Невзадолге, спустя три-четыре дня, повышенная маниакальная возбудимость уступила место, перешла у нее едва ли не в аутическое, несомненно, депрессивное состояние. Накатившее на Тану угнетенное безмолвие ― вовсе не золото, по мнению Евгена, по возможности и необходимости все критические дни чутко наблюдавшего за соратницей.
Пришлось ему сложносочиненно и убежденно воззвать к чувствам, обратиться за подмогой к Змитеру, попросить его оказать ей по-товарищески, строго по-мужски, сексологическую помощь. Высвободить известным путем у нее эстрогены, эндорфины и тому подобную эндокринологию, свести один в один, папа в маму женский гормональный баланс, актив с пассивом, вывести ее из прогрессирующей депрессии.
Змитер участливо, психотерапевтически внял аудиторскому предложению старшего товарища. И все у него, у них вошло, вышло, кончилось наилучшим врачебным образом. Начав с вечернего чая вдвоем на кухне, они потом перебрались к нему в комнату. По прошествии двух-трех задушевных дарницких чаепитий поздним вечером Тана пришла в относительную психологическую норму. А их ночные физиологические отношения дальнейшего аффектированного продолжения в благоприятном анамнезе не имели.
Убедившись в дееспособности Таны Бельской адекватно воспринимать действительность тут и там, днем и ночью, Евген Печанский конфиденциально и оперативно вызвал Вольгу Сведкович из Минска. Чтобы пообщаться просто, спокойно, вживе. Превентивно он довел кое-какую встречную информацию до осведомленного размышления Змитера с Таной.
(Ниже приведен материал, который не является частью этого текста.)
(* ===================================================================== *)
(** ** Owner reassignment                                                  *)
(* ===================================================================== *)

Lemma Principal_eqb_eq (a b : Grants.Principal) :
  Grants.Principal_eqb a b = true <-> a = b.
Proof.
  destruct a as [i|i], b as [j|j]; simpl; rewrite ?Z.eqb_eq;
    split; intro H; try discriminate; try congruence.
Qed.

Lemma revoked_none (c : Z) (l : list Grants.Grant) :
  filter (fun g => (Grants.grant_client g =? c)%Z)
         (filter (fun g => negb (Grants.grant_client g =? c)%Z) l) = [].
Proof.
  induction l as [|g l IH]; simpl; auto.
  destruct (Grants.grant_client g =? c)%Z eqn:E; simpl; auto.
  now rewrite E.
Qed.

Lemma revoked_others (c c' : Z) (l : list Grants.Grant) :
  c' <> c ->
  filter (fun g => (Grants.grant_client g =? c')%Z)
         (filter (fun g => negb (Grants.grant_client g =? c)%Z) l)
  = filter (fun g => (Grants.grant_client g =? c')%Z) l.
Proof.
  intro Hne. induction l as [|g l IH]; simpl; auto.
  destruct (Grants.grant_client g =? c)%Z eqn:E; simpl.
  - apply Z.eqb_eq in E. rewrite E.
    apply not_eq_sym, Z.eqb_neq in Hne. now rewrite Hne.
  - now rewrite IH.
Qed.

Lemma owner_after_update (c : Z) (new_owner : Grants.Principal)
      (l : list Grants.Client) (cl : Grants.Client) :
  find (fun x => (Grants.client_id x =? c)%Z) l = Some cl ->
  find (fun x => (Grants.client_id x =? c)%Z)
       (map (fun x => if (Grants.client_id x =? c)%Z
                      then Grants.mkClient c new_owner else x) l)
  = Some (Grants.mkClient c new_owner).
Proof.
  induction l as [|x l IH]; simpl; [discriminate|].
  destruct (Grants.client_id x =? c)%Z eqn:E; simpl.
  - intros _. now rewrite Z.eqb_refl.
  - rewrite E. exact IH.
Qed.

(** C4.  Owner reassignment, on the model of Contract D: when the owner of a
    client changes, the permission lookup for that client returns the empty
    list afterwards, the client has the new owner, and the grants of every
    other client are as before. *)
Theorem owner_reassignment_revokes :
  forall (st : Grants.t) (c : Z) (old_owner new_owner : Grants.Principal),
    Grants.owner_of c st = Some old_owner ->
    old_owner <> new_owner ->
    let st' := Grants.reassign_owner c new_owner st in
    Grants.permissions_of c st' = []
    /\ Grants.owner_of c st' = Some new_owner
    /\ forall c', c' <> c -> Grants.permissions_of c' st' = Grants.permissions_of c' st.
Proof.
  intros st c old_owner new_owner Hold Hne st'. subst st'.
  unfold Grants.reassign_owner. rewrite Hold.
  destruct (Grants.Principal_eqb old_owner new_owner) eqn:E.
  - apply Principal_eqb_eq in E. contradiction.
  - unfold Grants.permissions_of, Grants.owner_of in *. simpl.
    repeat split.
    + apply revoked_none.
    + destruct (find _ (Grants.clients st)) as [cl|] eqn:Hfind; [|discriminate].
      now rewrite (owner_after_update c new_owner _ _ Hfind).
    + intros c' Hc'. now apply revoked_others.
Qed.

(** The scenario of the spec: client 7, owned by user U with two grants, goes
    to organization A. *)
Lemma owner_reassignment_revokes_witness :
  let st := Grants.mk [Grants.mkClient 7 (Grants.OwnerUser 1);
                       Grants.mkClient 8 (Grants.OwnerUser 1)]
                      [Grants.mkGrant 7 (Grants.ToUser 2) 41;
                       Grants.mkGrant 8 (Grants.ToUser 2) 41;
                       Grants.mkGrant 7 (Grants.ToTeam 3) 42] in
  Grants.permissions_of 7 (Grants.reassign_owner 7 (Grants.OwnerOrg 11) st) = [].
Proof.
  intro st.
  assert (Hold : Grants.owner_of 7 st = Some (Grants.OwnerUser 1)) by reflexivity.
  assert (Hne : Grants.OwnerUser 1 <> Grants.OwnerOrg 11) by discriminate.
  destruct (owner_reassignment_revokes st 7 (Grants.OwnerUser 1) (Grants.OwnerOrg 11)
              Hold Hne) as [Hrevoked _].
  exact Hrevoked.
Defined.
"Как это попроще сказать, крепким чайком со сдобными коричными плюшками побалуемся в Дарнице... Коли не изъясняться насустрачь в стиле высокой науки и велеречивой университетской культуры на многих языках, во языцех".
Глава пятьдесят четвертая
Вдоль большой дороги
Незадолго до приезда Вольги у Евгена на дарницкой штаб-квартире состоялась любопытнейшая встреча с двумя белорусскими добровольцами. Посредством Змитера и с другими надежными рекомендациями они сами на него вышли, вернувшись из зоны АТО под Мариуполем. Осторожно поговорили они с чаепитием сперва вокруг да около внешней да внутренней политики там, сям. Засим перешли к откровенному обмену мнениями и взглядами на будущее Беларуси вообще и своем собственном в нем участии.
В частности под сурдинку, под рюмку чаю многозначительно и сокровенно прозвучало от бывшего сержанта ВДВ с позывным "Сымонка" или "Симонка:
– Коли, Евген Вадимович, вздумаешь никак забодяжить что... в наших с тобой белорусских краях и закутах, не забывай о нас с "Базылем". Ему и мне неяк без разницы, будут ли у тебя нормальные бабки нам на поддержку камуфляжных штанов. Все равно записывай к себе в ягд-команду. Будем полевать, охотиться разом...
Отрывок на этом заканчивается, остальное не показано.